I guess you could say it would have been “power pop” if we’d ever gotten our shit together. But about the time we started getting good, I started getting impatient. Jack reacted to my restless ambition with ambivalence and increasing dissatisfaction. Attempts to get gigs or fill out our two-man lineup only served to underscore our frustration. So, while he pursued his studies with greater earnest, I dropped out of school and began to cultivate the Kirkwood brothers. In the meantime, we continued to get together informally, learning songs from my record collection or from fake books. Sometimes Cris or Curt would sit in on bass and then things would really cook. But the Meat Puppets practiced a lifestyle too extreme for someone as devoted to the promise of a secure future as Jack was. So, when it came time to make the call, he pulled the plug and moved on.

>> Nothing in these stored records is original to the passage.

(** C9: when the secret-key flag does not occur on the command line, the
    [secretKey] variable is the empty string, and parsing and validating the
    flags give the same verdict as they would with any key supplied.  The
    empty string is refused by hexutil ("empty hex string"), so the run
    always ends through [Fatal] and never constructs the service.  Whenever
    log set-up returns, a genesis fork version is selected, the beacon
    node's sync status comes back without error and Redis connects, the run
    ends with the decoding of the empty string followed by the fatal entry
    "incorrect secret key provided"; and whenever the run gets to the
    decoding, the sync query and the Redis connection came before it and
    succeeded. *)
Theorem absent_secret_key_fails_at_decoding (w : World) (env : Env) (a : CmdLine) :
  arg_secret_key a = None ->
  secretKey (init env a) = "" /\
  (forall s, Execute w env a = Rejected <->
             Execute w env (withSecretKey s a) = Rejected) /\
  (ParseFlags a = true -> ValidateFlagGroups a = true ->
   Execute w env a = Started (Run w (init env a))) /\
  hexutil.Decode "" = Err "empty hex string" /\
  fatal (Run w (init env a)) /\
  calls isNewRelayAPI (trace (Run w (init env a))) = 0%nat /\
  (LogSetup_returns w (logJSON (init env a)) (logLevel (init env a)) = true ->
   activeSources (init env a) <> 0%nat ->
   SyncStatus_err w (theBeaconClient (init env a)) = None ->
   NewRedisCache_err w (redisURI (init env a)) = None ->
   endsWith (Run w (init env a))
     [DecodeCall "";
      LogLine FatalLevel "incorrect secret key provided" (Some "empty hex string")]) /\
  (In (DecodeCall "") (trace (Run w (init env a))) ->
   before (SyncStatusCall (theBeaconClient (init env a))) (DecodeCall "")
     (trace (Run w (init env a))) /\
   SyncStatus_err w (theBeaconClient (init env a)) = None /\
   before (NewRedisCacheCall (redisURI (init env a))) (DecodeCall "")
     (trace (Run w (init env a))) /\
   NewRedisCache_err w (redisURI (init env a)) = None).
Proof.
  intros Habs.
  assert (Hs : secretKey (init env a) = "") by (simpl; now rewrite Habs).
  assert (HD : hexutil.Decode (secretKey (init env a)) = Err "empty hex string")
    by (rewrite Hs; reflexivity).
  destruct (undecodable_key_never_used w (init env a) _ HD) as (F & _ & N).
  split; [ exact Hs | ].
  split; [ intros s; apply Execute_Rejected_secret_key | ].
  split; [ intros HP HV; unfold Execute; now rewrite HP, HV | ].
  split; [ reflexivity | ].
  split; [ exact F | ].
  split; [ exact N | ].
  split.
  - intros HL H0 HS HR.
    destruct (setGenesisForkVersion_some w (init env a) H0) as [v Hv].
    assert (Hr : redisConnected w (init env a) v) by (repeat split; assumption).
    unfold endsWith. rewrite (Decode_failure w (init env a) v _ Hr HD).
    unfold trace, tDecode, fatalLine; cbn [fst]. rewrite Hs.
    exists (tRedis w (init env a) v ++
            [LogLine InfoLevel ("Connected to Redis at " ++ redisURI (init env a)) None;
             NewProdProposerDatastoreCall (theRedis (init env a))])%list.
    now rewrite <- !app_assoc.
  - intros Hin.
    destruct (Decode_reached w (init env a) _ Hin) as [_ [v Hr]].
    rewrite (Decode_failure w (init env a) v _ Hr HD).
    destruct Hr as [[_ HS] HR].
    unfold trace, tDecode, tRedis, tBeacon, tBanner, tLogSetup, fatalLine; cbn [fst].
    rewrite Hs.
    repeat split; try assumption;
      cbn -[append int64.mul time.Millisecond init]; find_before.
Qed.

(** Witness for C9: mainnet on the command line and nothing else. *)
Lemma absent_secret_key_fails_at_decoding_witness :
  fatal (Run (Sample.healthy None) (init Sample.emptyEnv (withMainnet Sample.noArgs))) /\
  endsWith (Run (Sample.healthy None) (init Sample.emptyEnv (withMainnet Sample.noArgs)))
    [DecodeCall "";
     LogLine FatalLevel "incorrect secret key provided" (Some "empty hex string")].
Proof.
  pose proof (absent_secret_key_fails_at_decoding (Sample.healthy None)
                Sample.emptyEnv (withMainnet Sample.noArgs) eq_refl) as H.
  split; [ exact (proj1 (proj2 (proj2 (proj2 (proj2 H))))) | ].
  refine (proj1 (proj2 (proj2 (proj2 (proj2 (proj2 (proj2 H))))))
            eq_refl _ eq_refl eq_refl).
  vm_compute. discriminate.
Defined.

Jack and I reconnected years later, passing fat envelopes of art and cassettes back and forth through the mail. When this whole internet thing started catching steam, he was the first guy to ever send me an email. From the start, he pushed me to put together a Web site, and by mid 1995, we were both up and running. (He got the blogging bug about a year before I did, but he quickly allowed it to languish.) These days, he directs most of his energy to posting his music online.

Recently, he’s been revisiting the old Bomb Club days. To my horror, however, he was posting rips from ancient third generation cassettes fed to his computer from an old boom box headphone jack. The muffled sounds of hiss and the distortion were enough to make your skin crawl. So I made a deal with him: use my “restored” digital masters, and I’ll try to drive some traffic your way. He made good on his end of the deal, and I’m doing my part. The rest is up to you. Jack’s ABC site has around two hours of classic recordings, circa 1980. Meat Puppets fans will find plenty of Kirkwood guest bass performances, but be sure to check out Jack’s generous selection of his current work as well.

You know, I made out pretty good on my teenage ambitions. I have a gold record hanging in the back room and a little something saved for a rainy day (exactly one day’s worth in fact — if it doesn’t rain too hard). But I can’t help but wonder what might have been had things gone another way. Who knows: the Atomic Bomb Club could have been as big as Greg Kihn or the Romantics.

Please direct your browser to the music section at kNETZcomics.com

7 Thoughts on “Atomic Bomb Club

  1. bob degree on August 1, 2006 at 4:51 pm said:

    You guys were smart, saving all of your old cassette tapes. The 2 Degrees reigned supreme throughout The OC during the summer of 1980, but we archived exactly 0 recorded artifacts. Such is wasted youth….

  2. You don’t know how lucky. For every recording I saved, Jack erased five! Every time I turned around, it seems, he’d recorded over the only copy of what I considered a great performance.

  3. Mitch Wright on December 3, 2006 at 7:34 am said:

    Thanks so much for uploading all these demos and old shows. Not many members of bands are cool enough to do that.

  4. sandi on June 30, 2007 at 4:36 pm said:

    A band doesn’t start when it chooses a name. It starts when it’s members first play together,regardless of who else was playing with them.This is an issue because of names that are passed on to ever-changing members until there’s only one of the originals left…that shouldn’t be a legal issue.If you were in a band and everyone quit but you, you wouldn’t be in a band.That’s all.So I have no idea when you became the Meat Puppets Band,therefore I was just a natal music-fan chart, and that means listen,not in the background without me knowing it was you.Exactly true.

  5. Perhaps, but I hope you go over to the Knetzcomics site and download some of the tracks. They rock.

  6. I remember the Atomic Bomb Club. Saw you guys play once in Jack’s backyard – for his birthday, I think. It echoed throughout Mummy Mountain, at least until Jack’s mom made him turn it down. There is still a box of tapes somewhere around here…

    Your podcast makes my day. You are a national treasure.

  7. And you, Beans, are a gift from the heavens.